+++ DATA EXTRACT +++
(** A dentry that is held is there, and so are its ancestors. *)
Lemma held_alive s kids ext d : whole s kids ext → 0 < ext d →
  ∃ l, path s d l ∧ ∀ c, c ∈ d :: l → is_Some (Dentries s !! c).
Proof.
  intros [Hs _] He. assert (d ∈ dom (Dentries s)) as Hd.
  { destruct (decide (d ∈ dom (Dentries s))) as [|Hn]; [done|]. rewrite (dn_ext_out _ _ _ _ Hs d Hn) in He. lia. }
  destruct (path_exists s _ kids ext d Hs Hd) as (l & Hl & _ & Hin). exists l. split; [done|]. intros c Hc. by apply elem_of_dom, Hin.
Qed.

(** Ranks of finitely many dentries are bounded. *)
Lemma rank_bound (D : gset loc) (rank : loc → nat) : ∃ B, ∀ d, d ∈ D → (rank d < B)%nat.
Proof.
  induction D as [|x D Hx [B HB]] using set_ind_L; [exists O; set_solver|]. exists (S (Nat.max B (rank x))).
  intros d [->%elem_of_singleton|Hd]%elem_of_union; [lia|]. specialize (HB d Hd). lia.
Qed.

(** Without references from outside there are no dentries. *)
Lemma whole_no_leak s kids ext : whole s kids ext → (∀ d, ext d = 0) → s = mkDentries ∅ ∅.
Proof.
  intros [Hs HL] He. destruct (dn_acyclic _ _ _ _ Hs) as [rank Hrank].
  assert (∀ n d, d ∈ dom (Dentries s) → ∃ c, c ∈ dom (Dentries s) ∧ (n <= rank c)%nat) as Hgrow.
  { induction n as [|n IH]; intros d Hd; [exists d; split; [done|lia]|]. destruct (IH d Hd) as (c & Hc & Hn).
    destruct (dn_alloc _ _ _ _ Hs c Hc) as [m Hm]. destruct (dn_count _ _ _ _ Hs c m Hc Hm) as [Hcount Hpos]. rewrite He in Hcount.
    destruct (kids c) as [|e l] eqn:Hk; [cbn in Hcount; lia|]. assert (e ∈ kids c) as [HeD Hp]%(dn_kids _ _ _ _ Hs) by (rewrite Hk; by left); [|done].
    exists e. split; [done|]. destruct (Dentries s !! e) as [x|] eqn:Hx; [|done]. pose proof (Hrank e x c HeD Hx Hp). lia. }
  assert (Dentries s = ∅) as HD.
  { apply map_empty. intros d. destruct (Dentries s !! d) as [m|] eqn:Hm; [|done]. exfalso. destruct (rank_bound (dom (Dentries s)) rank) as [B HB].
    destruct (Hgrow B d) as (c & Hc & Hge); [by eapply elem_of_dom_2|]. specialize (HB c Hc). lia. }
  assert (Links s = ∅) as HLk.
  { apply map_empty. intros k. destruct (Links s !! k) as [e|] eqn:Hk; [|done]. assert (owner k ∈ dom (Dentries s)) as Hin by (apply HL; by eexists).
    rewrite HD in Hin. set_solver. }
  destruct s as [D L]. cbn in *. by subst.
Qed.
End Reachable.

(** C38. The reference counts of dentries work.  In every state that creating dentries, taking and
    releasing references leads to, each further such operation succeeds: no ASSERT fails, nothing
    is freed twice or used after it was freed, the recursion to the ancestors ends.  A dentry to
    which a reference is held and all its ancestors are allocated, and once all references have
    been released no memory is left. *)
Theorem ext4_dentries_safe `{!Platform, !PlatformOk, !ListPcds, !DentryPool} (s : dentries) (ext : loc → Z)
    (Hnil : short (@nil loc)) (Hr : reachable s ext) :
  (∀ NewName p, name_ok NewName → (∀ q, p = Some q → room_for_child s q) → ∃ r s', Ext4CreateDentry NewName p s = Ok r s' ∧ (r = NULL → s' = s)) ∧
  (∀ d, room s d → ∃ s', Ext4RefDentry d s = Ok tt s') ∧
  (∀ d, 0 < ext d → ∃ b s', Ext4UnrefDentry d s = Ok b s' ∧ (b = true ↔ Dentries s' !! d = None)) ∧
  (∀ d, 0 < ext d → ∃ l, path s d l ∧ ∀ c, c ∈ d :: l → is_Some (Dentries s !! c)) ∧
  ((∀ d, ext d = 0) → s = mkDentries ∅ ∅).
Proof.
  destruct (reachable_whole s ext Hnil Hr) as [kids Hs]. split_and!.
  - intros NewName p (nm & rest & -> & Hnm & Hlen) Hp.
    destruct (wp_total _ _ _ (Ext4CreateDentry_spec s kids ext nm rest p Hs Hnil Hnm Hlen Hp)) as (r & s' & Hrun & Hpost).
    exists r, s'. split; [done|]. by intros ->.
  - intros d Hd. destruct (wp_total _ _ _ (Ext4RefDentry_spec s kids ext d Hs Hd)) as ([] & s' & Hrun & _). by exists s'.
  - intros d Hd. destruct (wp_total _ _ _ (Ext4UnrefDentry_spec s kids ext d Hs Hd)) as (b & s' & Hrun & _ & Hb). by exists b, s'.
  - intros d Hd. by eapply held_alive.
  - by eapply whole_no_leak.
Qed.

(** ** Samples *)

Section Witness.
#[local] Existing Instance platform_x64.
#[local] Existing Instance platform_x64_ok.
#[local] Existing Instance sample_list_pcds.

#[local] Program Instance sample_dentry_pool : DentryPool := {| AllocateDentry s := Some (fresh (elements (dom (Dentries s) ∪ set_map owner (dom (Links s))))) |}.
Next Obligation.
  intros s d [= <-]. set (l := elements _). pose proof (infinite_is_fresh l) as Hf. unfold l in Hf at 2. rewrite elem_of_elements in Hf.
  assert (fresh l ∉ dom (Dentries s) ∧ ∀ k, owner k = fresh l → k ∉ dom (Links s)) as [H1 H2].
  { split; [set_solver|]. intros k Hk Hin. apply Hf, elem_of_union_r, elem_of_map. by exists k. }
  split_and!; apply not_elem_of_dom; [done|by apply H2..].
Qed.

(** The root, a child of it; then both references are given back. *)
Definition sample_run : M dentries (bool * bool) :=
  root ← Ext4CreateDentry [47; 0] NULL;
  child ← Ext4CreateDentry [97; 0] root;
  match root, child with
  | Some r, Some c => b1 ← Ext4UnrefDentry r; b2 ← Ext4UnrefDentry c; mret (b1, b2)
  | _, _ => crash UndefinedBehaviour
  end.

Lemma ext4_dentries_safe_witness :
  sample_run (mkDentries ∅ ∅) = Ok (false, true) (mkDentries ∅ ∅) ∧
  ∃ s ext, reachable s ext ∧ ext 1%positive = 1 ∧ ∃ b s', Ext4UnrefDentry 1%positive s = Ok b s' ∧ (b = true ↔ Dentries s' !! 1%positive = None).
Proof.
  split; [by vm_compute|].
  assert (name_ok [47; 0]) as Hn by (exists [47], []; split; [done|]; split; [by repeat constructor|by vm_compute]).
  destruct (Ext4CreateDentry [47; 0] NULL (mkDentries ∅ ∅)) as [[d|] s|e s|f] eqn:Hrun; try by (exfalso; vm_compute in Hrun; discriminate Hrun).
  assert (d = 1%positive) as -> by (vm_compute in Hrun; by injection Hrun).
  assert (reachable s (add_ref 1%positive 1 (λ _, 0))) as Hr by (eapply (reach_create (mkDentries ∅ ∅) (λ _, 0) [47; 0] NULL); [apply reach_init|exact Hn|by intros q [=]|exact Hrun]).
  exists s, (add_ref 1%positive 1 (λ _, 0)). split; [done|]. split; [done|].
  apply (ext4_dentries_safe s _ ltac:(by right) Hr). done.
Defined.
End Witness.
(** Memory is executable and writable only if the section asks for both and the platform
    leaves it at that. *)
Lemma attributes_wx Chars :
  u32 Chars → (PcdImageLoaderRemoveXForWX = true ∨ write_execute Chars = false) →
  executable (InternalCharacteristicsToAttributes (Z.land Chars permission_mask)) &&
  writable (InternalCharacteristicsToAttributes (Z.land Chars permission_mask)) = false.
Proof.
  intros Hu Hwx. assert (write_execute (Z.land Chars permission_mask) = write_execute Chars) as Hm.
  { unfold write_execute. by rewrite <- Z.land_assoc. }
  rewrite <- Hm in Hwx. clear Hm. revert Hwx. destruct (permission_cases Chars Hu) as (k & Hk & ->).
  assert (k = 0 ∨ k = 1 ∨ k = 2 ∨ k = 3 ∨ k = 4 ∨ k = 5 ∨ k = 6 ∨ k = 7) as Hk8 by lia.
  unfold InternalCharacteristicsToAttributes.
  destruct Hk8 as [->|[->|[->|[->|[->|[->|[->| ->]]]]]]]; destruct PcdImageLoaderRemoveXForWX;
    vm_compute; intros [Hr|Hr]; done.
Qed.
End Permissions.

(** ** Building the record *)

Section Ranges.
Context `{!Platform, !PlatformOk} (File : list Z) (c : PE_COFF_LOADER_IMAGE_CONTEXT).
Context (Hfile : bytes File) (Hwf : WellFormed File c).

#[local] Abbreviation a := (SectionAlignment c).
#[local] Abbreviation f := (image_attributes File c).
#[local] Abbreviation VA := (VirtualAddress File c).

Lemma alignment_pos : 0 < a.
Proof. destruct Hwf as (_ & Hs & _). apply IS_POW2_pos; [apply (sec_align_u32 _ _ Hs)|apply (sec_pow2 _ _ Hs)]. Qed.

Lemma align_up_0 b : 0 < b → align_up 0 b = 0.
Proof. intros. apply align_up_id; [done|]. by exists 0. Qed.

Lemma range_facts i :
  0 <= i < NumberOfSections c →
  0 <= VA i ∧ VA i <= range_end File c i <= SizeOfImage c ∧ (a | VA i) ∧ (a | range_end File c i) ∧
  (VirtualSize File c i = 0 → range_end File c i = VA i) ∧
  (VirtualSize File c i ≠ 0 → VA i < range_end File c i).
Proof.
  intros Hi. pose proof alignment_pos as Ha. pose proof Hwf as (_ & Hs & _).
  destruct (section_fields_u32 File c Hfile i) as ([? ?] & [? ?] & _).
  destruct (aligned_section_size File c Hfile Hwf i Hi) as [Hle _].
  pose proof (align_up_ge (VirtualSize File c i) a Ha).
  pose proof (sec_aligned _ _ Hs i Hi). unfold range_end. split_and!; try lia; try done.
  - apply Z.divide_add_r; [done|apply align_up_divide].
  - intros ->. rewrite align_up_0 by done. lia.
Qed.
Lemma SetSegmentRecord_spec r T P Q k E :
  RecOk UINTN_WIDTH r → 0 <= k < NumSegments r → NumSegments r <= Z.of_nat (length Q) →
  wp (SetSegmentRecord r T (Z.of_nat (length P)) k (StartAddress r + total (take (Z.to_nat k) (record_segments r))))
    (λ x A, x = StartAddress r + total (take (Z.to_nat (k + 1)) (record_segments r)) ∧
       A = P ++ segment_descs T (StartAddress r) (take (Z.to_nat (k + 1)) (record_segments r)) ++ drop (Z.to_nat (k + 1)) Q) E
    (P ++ segment_descs T (StartAddress r) (take (Z.to_nat k) (record_segments r)) ++ drop (Z.to_nat k) Q).
Proof.
  intros Hr Hk HQ. pose proof (length_record_segments r Hr) as Hlen.
  destruct (lookup_lt_is_Some_2 (record_segments r) (Z.to_nat k)) as [s Hs]; [lia|].
  destruct (record_prefix r (Z.to_nat k) s Hr Hs) as (Ht & Hz & Hd & Hle).
  pose proof (ro_width _ _ Hr) as Hw. pose proof (ro_start _ _ Hr) as Hst.
  pose proof (uintn_u64 (EndAddress r) ltac:(lia)) as Hu.
  assert (Z.to_nat (k + 1) = S (Z.to_nat k)) as -> by lia.
  unfold SetSegmentRecord. wp_step. eapply wp_get_segment; [lia| |].
  { unfold record_segments in Hs. by apply lookup_take_Some in Hs as [Hs _]. }
  destruct (lookup_lt_is_Some_2 Q (Z.to_nat k)) as [q Hq]; [lia|].
  rewrite (drop_S Q q (Z.to_nat k) Hq).
  rewrite (app_assoc P (segment_descs T (StartAddress r) (take (Z.to_nat k) (record_segments r)))).
  wp_step. apply wp_put_app; [rewrite length_app, length_segment_descs, length_take; lia|]. wp_step.
  rewrite (take_S_r _ _ s Hs), total_app, segment_descs_app. cbn [total segment_descs].
  rewrite EfiSizeToPages_divide by (done || lia). split.
  - unfold wrapn. rewrite wrap_small by (split; lia). lia.
  - by rewrite <- !app_assoc.
Qed.

Lemma SetNewRecord_spec r T P Q E :
  RecOk UINTN_WIDTH r → PhysicalStart T = StartAddress r → NumSegments r <= Z.of_nat (length Q) →
  wp (SetNewRecord r (Z.of_nat (length P)) T)
    (λ n A, n = NumSegments r ∧
       A = P ++ segment_descs T (StartAddress r) (record_segments r) ++ drop (Z.to_nat (NumSegments r)) Q) E (P ++ Q).
Proof.
  intros Hr HT HQ. pose proof (ro_count _ _ Hr). pose proof (ro_small _ _ Hr).
  unfold SetNewRecord. rewrite HT, Z.ltb_irrefl. wp_step. wp_step. wp_step. rewrite Z.add_0_r. eapply wp_mono.
  { apply (wp_for_loop (λ k x A, x = StartAddress r + total (take (Z.to_nat k) (record_segments r)) ∧
      A = P ++ segment_descs T (StartAddress r) (take (Z.to_nat k) (record_segments r)) ++ drop (Z.to_nat k) Q) E).
    - change (Z.to_nat 0) with 0%nat. rewrite !take_0, drop_0. cbn [total segment_descs app]. split; [lia|done].
    - intros k x A Hk [-> ->]. apply SetSegmentRecord_spec; [done|lia|done]. }
  2: done.
  cbn beta. intros x A [_ ->]. wp_step. rewrite Z.add_0_l, wrap_small by (split; lia). split; [done|].
  rewrite Z.add_0_l, Z2Nat.id by lia. rewrite take_ge; [done|]. rewrite length_record_segments by done. lia.
Qed.

(** *** Splitting a descriptor *)

Context (d : EFI_MEMORY_DESCRIPTOR) (Hd : DescOk d).

Lemma desc_end_aligned : (2 ^ EFI_PAGE_SHIFT | desc_end d).
Proof. unfold desc_end. apply Z.divide_add_r; [apply (do_aligned _ Hd)|apply Z.divide_factor_r]. Qed.

Lemma record_end_aligned r : RecOk UINTN_WIDTH r → (2 ^ EFI_PAGE_SHIFT | EndAddress r).
Proof.
  intros Hr. rewrite (ro_end _ _ Hr). apply Z.divide_add_r; [apply (ro_aligned _ _ Hr)|].
  pose proof (ro_sizes _ _ Hr) as Hs. revert Hs. generalize (take (Z.to_nat (NumSegments r)) (Segments r)) as g.
  induction 1 as [|x g [_ Hx] Hg IH]; cbn; [apply Z.divide_0_r|by apply Z.divide_add_r].
Qed.

(** The record in front of an image, or at the end. *)
Lemma put_gap T P Q x y (R : unit → list EFI_MEMORY_DESCRIPTOR → Prop) E :
  Type_ T = Type_ d → Attribute T = Attribute d → 0 <= x < y → y < 2 ^ 64 →
  (2 ^ EFI_PAGE_SHIFT | x) → (2 ^ EFI_PAGE_SHIFT | y) → (0 < length Q)%nat →
  R tt ((P ++ gap_descs d x y) ++ drop 1 Q) →
  wp (put_desc (Z.of_nat (length P)) (new_record (Type_ T) x (EfiSizeToPages (wrap 64 (y - x))) (Attribute T))) R E (P ++ Q).
Proof.
  intros HT HA Hxy Hy Hdx Hdy HQ HR. destruct Q as [|q Q]; [cbn in HQ; lia|]. apply wp_put_app; [done|].
  rewrite wrap_small by (split; lia). rewrite EfiSizeToPages_divide, HT, HA by (lia || by apply Z.divide_sub_r).
  unfold gap_descs in HR. destruct (Z.ltb_spec x y); [|lia]. by rewrite <- app_assoc in HR.
Qed.

Lemma length_gap x y : length (gap_descs d x y) = if x <? y then 1%nat else 0%nat.
Proof. unfold gap_descs. by case_match. Qed.

Lemma SplitLoop_spec fuel : ∀ Start T P Q n E,
  0 <= Start <= desc_end d → (2 ^ EFI_PAGE_SHIFT | Start) →
  PhysicalStart T = Start → Type_ T = Type_ d → Attribute T = Attribute d →
  let W := pieces d Start (inside Start (desc_end d) l) in
  (length (inside Start (desc_end d) l) < fuel)%nat → (length W <= length Q)%nat →
  0 <= n → n + Z.of_nat (length W) < 2 ^ 32 →
  wp (SplitLoop l fuel (Z.of_nat (length P)) T Start (desc_end d) n)
    (λ m A, m = n + Z.of_nat (length W) ∧ A = P ++ W ++ drop (length W) Q) E (P ++ Q).
Proof.
  induction fuel as [|fuel IH]; intros Start T P Q n E Hs Hal HTs HT HA W Hf HQ Hn Hmax; [lia|]. cbn [SplitLoop].
  pose proof (do_end _ Hd) as He. pose proof desc_end_aligned as Hea.
  wp_step. eapply wp_mono; [by apply GetImageRecordByAddress_spec| |done]. intros o ? [-> ->]. subst W.
  destruct (inside Start (desc_end d) l) as [|r rs] eqn:Hi; cbn [head pieces] in *.
  { wp_step.
    - wp_step. apply put_gap; try done; try lia.
      { rewrite length_gap in HQ. case_match; lia. }
      assert (length (gap_descs d Start (desc_end d)) = 1%nat) as Hg by (rewrite length_gap; case_match; lia).
      wp_step. rewrite Hg. split; [apply uintn_u32; lia|]. by rewrite app_assoc.
    - unfold gap_descs. rewrite H1. wp_step. split; [cbn; lia|done]. }
  pose proof (inside_next _ _ _ _ Hi) as Hnext. destruct (inside_RecOk _ _ _ _ Hi) as (Hr & Hrs & Hre).
  pose proof (ro_nonempty _ _ Hr) as Hne. pose proof (ro_count _ _ Hr) as Hcnt. pose proof (record_end_aligned r Hr) as Hra.
  pose proof (length_record_segments r Hr) as Hls.
  rewrite !length_app, length_segment_descs, Hls in *.
  set (g := gap_descs d Start (StartAddress r)) in *.
  wp_step. eapply (wp_mono _ (λ '(i, T', m) A, i = Z.of_nat (length (P ++ g)) ∧ PhysicalStart T' = StartAddress r ∧
    Type_ T' = Type_ d ∧ Attribute T' = Attribute d ∧ m = n + Z.of_nat (length g) ∧ A = (P ++ g) ++ drop (length g) Q) _ E); [| |done].
  { subst g. rewrite HTs, length_app, length_gap in *. unfold gap_descs. wp_step.
    - rewrite H1 in *. wp_step. apply put_gap; try done; try lia; [apply (ro_aligned _ _ Hr)|]. wp_step.
      unfold gap_descs. rewrite H1. split_and!; try done; [lia|]. apply uintn_u32. lia.
    - rewrite H1 in *. wp_step. rewrite app_nil_r, drop_0. split_and!; try done; try lia. }
  intros [[i T'] m] A (-> & HT's & HT' & HA' & -> & ->).
  wp_step. eapply wp_mono; [apply SetNewRecord_spec; [done..|rewrite length_drop; lia]| |done].
  intros k A [-> ->]. rewrite (segment_descs_ext T' d) by done.
  set (g' := segment_descs d (StartAddress r) (record_segments r)).
  assert (length g' = Z.to_nat (NumSegments r)) as Hg' by (subst g'; by rewrite length_segment_descs).
  rewrite (uintn_u32 (_ + _)) by lia. rewrite drop_drop. wp_step.
  - rewrite (app_assoc (P ++ g) g'). replace (Z.of_nat (length (P ++ g)) + NumSegments r) with (Z.of_nat (length ((P ++ g) ++ g')))
      by (rewrite (length_app (P ++ g)), Hg'; lia).
    eapply wp_mono.
    { pose proof (ro_start _ _ Hr). cbn [length] in Hf. apply IH; rewrite ?Hnext; try done; rewrite ?length_drop; lia. }
    2: done.
    intros m A [-> ->]. rewrite Hnext. split; [lia|]. rewrite drop_drop, <- !app_assoc. by rewrite Nat.add_assoc.
  - wp_step. assert (EndAddress r = desc_end d) as Heq by lia. rewrite Heq in *. rewrite inside_end in Hnext. subst rs.
    cbn [pieces] in *. unfold gap_descs in *. rewrite Z.ltb_irrefl in *. cbn in *. split; [lia|].
    by rewrite app_nil_r, Nat.add_0_r, <- !app_assoc.
Qed.
(* ===== verification/MemoryAttributes.v ===== *)
(** MemoryAttributesTable.c: the records of the runtime images, the memory map with their
    permissions, and the entries of the memory attributes table. *)
From stdpp Require Import list sorting relations.
From S2P Require Import Prelude Base Buffer Platform Overflow ImageRecord MemoryMap SplitTable SplitCoverage MemoryMerge GetMemoryMap.

(** mImagePropertiesPrivateData and the two flags that the records depend on. *)
Record IMAGE_PROPERTIES_PRIVATE_DATA := {
  ImageRecordCount : Z;
  SectionCountMax : Z;
  ImageRecordList : list UEFI_IMAGE_RECORD;
  mMemoryAttributesTableEnable : bool;
  mMemoryAttributesTableEndOfDxe : bool;
}.

Definition set_Records (count max : Z) (l : list UEFI_IMAGE_RECORD) (g : IMAGE_PROPERTIES_PRIVATE_DATA) : IMAGE_PROPERTIES_PRIVATE_DATA :=
  {| ImageRecordCount := count; SectionCountMax := max; ImageRecordList := l;
     mMemoryAttributesTableEnable := mMemoryAttributesTableEnable g; mMemoryAttributesTableEndOfDxe := mMemoryAttributesTableEndOfDxe g |}.
Definition set_Enable (b : bool) (g : IMAGE_PROPERTIES_PRIVATE_DATA) : IMAGE_PROPERTIES_PRIVATE_DATA :=
  {| ImageRecordCount := ImageRecordCount g; SectionCountMax := SectionCountMax g; ImageRecordList := ImageRecordList g;
     mMemoryAttributesTableEnable := b; mMemoryAttributesTableEndOfDxe := mMemoryAttributesTableEndOfDxe g |}.
Definition set_EndOfDxe (b : bool) (g : IMAGE_PROPERTIES_PRIVATE_DATA) : IMAGE_PROPERTIES_PRIVATE_DATA :=
  {| ImageRecordCount := ImageRecordCount g; SectionCountMax := SectionCountMax g; ImageRecordList := ImageRecordList g;
     mMemoryAttributesTableEnable := mMemoryAttributesTableEnable g; mMemoryAttributesTableEndOfDxe := b |}.

(** The initial values. *)
Definition initial_properties : IMAGE_PROPERTIES_PRIVATE_DATA :=
  {| ImageRecordCount := 0; SectionCountMax := 0; ImageRecordList := []; mMemoryAttributesTableEnable := true;
     mMemoryAttributesTableEndOfDxe := false |}.

Abbreviation RecM := (M IMAGE_PROPERTIES_PRIVATE_DATA).

Section Code.
Context `{!Platform}.

Definition SetMemoryAttributesTableSectionAlignment (SectionAlignment : Z) : RecM unit :=
  g ← getS;
  if negb (Z.land SectionAlignment (RUNTIME_PAGE_ALLOCATION_GRANULARITY - 1) =? 0) && mMemoryAttributesTableEnable g
  then modify (set_Enable false) else mret tt.

(** The loop of InsertSortImageRecord and InsertHeadList behind PrevImageRecordLink. *)
Fixpoint InsertSorted (NewImageRecord : UEFI_IMAGE_RECORD) (l : list UEFI_IMAGE_RECORD) : RecM (list UEFI_IMAGE_RECORD) :=
  match l with
  | [] => mret [NewImageRecord]
  | r :: l' =>
      ASSERT (Signature r =? UEFI_IMAGE_RECORD_SIGNATURE);;
      if StartAddress NewImageRecord <? StartAddress r then mret (NewImageRecord :: r :: l')
      else l'' ← InsertSorted NewImageRecord l'; mret (r :: l'')
  end.
(* ===== verification/PageAlloc.v ===== *)
(** Page.c: the list gMemoryMap of the memory, its descriptors on the stack mMapStack and in pages
    of their own, and the conversion, the allocation and the freeing of pages.

    Heap guards are not modelled: PcdHeapGuardPropertyMask is 0, its default, so that
    IsHeapGuardEnabled and IsPageTypeToGuard return FALSE, PromoteGuardedFreePages promotes nothing
    and NeedGuard is FALSE everywhere.  The contents of memory (SetMem, DEBUG_CLEAR_MEMORY), the locks
    and the event group of memory map changes have no counterpart. *)
From stdpp Require Import list.
From S2P Require Import Prelude Base Buffer Platform Overflow ImageRecord MemoryMap SplitTable SplitCoverage MemoryMerge GetMemoryMap.

Definition EfiBootServicesData : Z := 4.
Definition EfiACPIReclaimMemory : Z := 9.
Definition MEMORY_TYPE_OEM_RESERVED_MIN : Z := 0x70000000.
Definition EFI_MEMORY_PRESENT : Z := 0x0100000000000000.
Definition EFI_MEMORY_INITIALIZED : Z := 0x0200000000000000.
Definition EFI_MEMORY_TESTED : Z := 0x0400000000000000.
Definition EFI_MEMORY_MORE_RELIABLE : Z := 0x10000.
Definition EFI_PAGE_SIZE : Z := 0x1000.

Definition AllocateAnyPages : Z := 0.
Definition AllocateMaxAddress : Z := 1.
Definition AllocateAddress : Z := 2.
Definition MaxAllocateType : Z := 3.

Definition MAX_MAP_DEPTH : Z := 6.

(** Where an entry of gMemoryMap is: in mMapStack[i], or in a page of memory map entries, at the
    address [p].  FromPages says which. *)
Inductive Cell :=
| Slot (i : Z)
| Page (p : Z).

#[global] Instance Cell_eq_dec : EqDecision Cell.
Proof. solve_decision. Defined.

Definition FromPages (c : Cell) : bool := match c with Slot _ => false | Page _ => true end.

Record Entry := {
  en_cell : Cell;
  en_map : MEMORY_MAP;
}.

Record EFI_MEMORY_TYPE_INFORMATION := {
  mti_Type : Z;
  mti_NumberOfPages : Z;
}.

(** The variables of Page.c, and mGcdMemorySpaceMap.  A slot of mMapStack is linked when it is in
    gMemoryMap; what an unlinked slot holds is never looked at. *)
Record PAGES := {
  gMemoryMap : list Entry;
  mMemoryMapKey : Z;
  mMapDepth : Z;
  mFreeMapStack : Z;
  mFreeMemoryMapEntryList : list Z;
  mMemoryTypeInformationInitialized : bool;
  mMemoryTypeStatistics : list EFI_MEMORY_TYPE_STATISTICS;
  mDefaultMaximumAddress : Z;
  mDefaultBaseAddress : Z;
  gMemoryTypeInformation : list EFI_MEMORY_TYPE_INFORMATION;
  mGcdMemorySpaceMap : list EFI_GCD_MAP_ENTRY;
}.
+++
Scan the entries above and copy each line where "Existing" occurs.

§ **ANSWER SPACE**:
#[local] Existing Instance platform_x64.
#[local] Existing Instance platform_x64_ok.
#[local] Existing Instance sample_list_pcds.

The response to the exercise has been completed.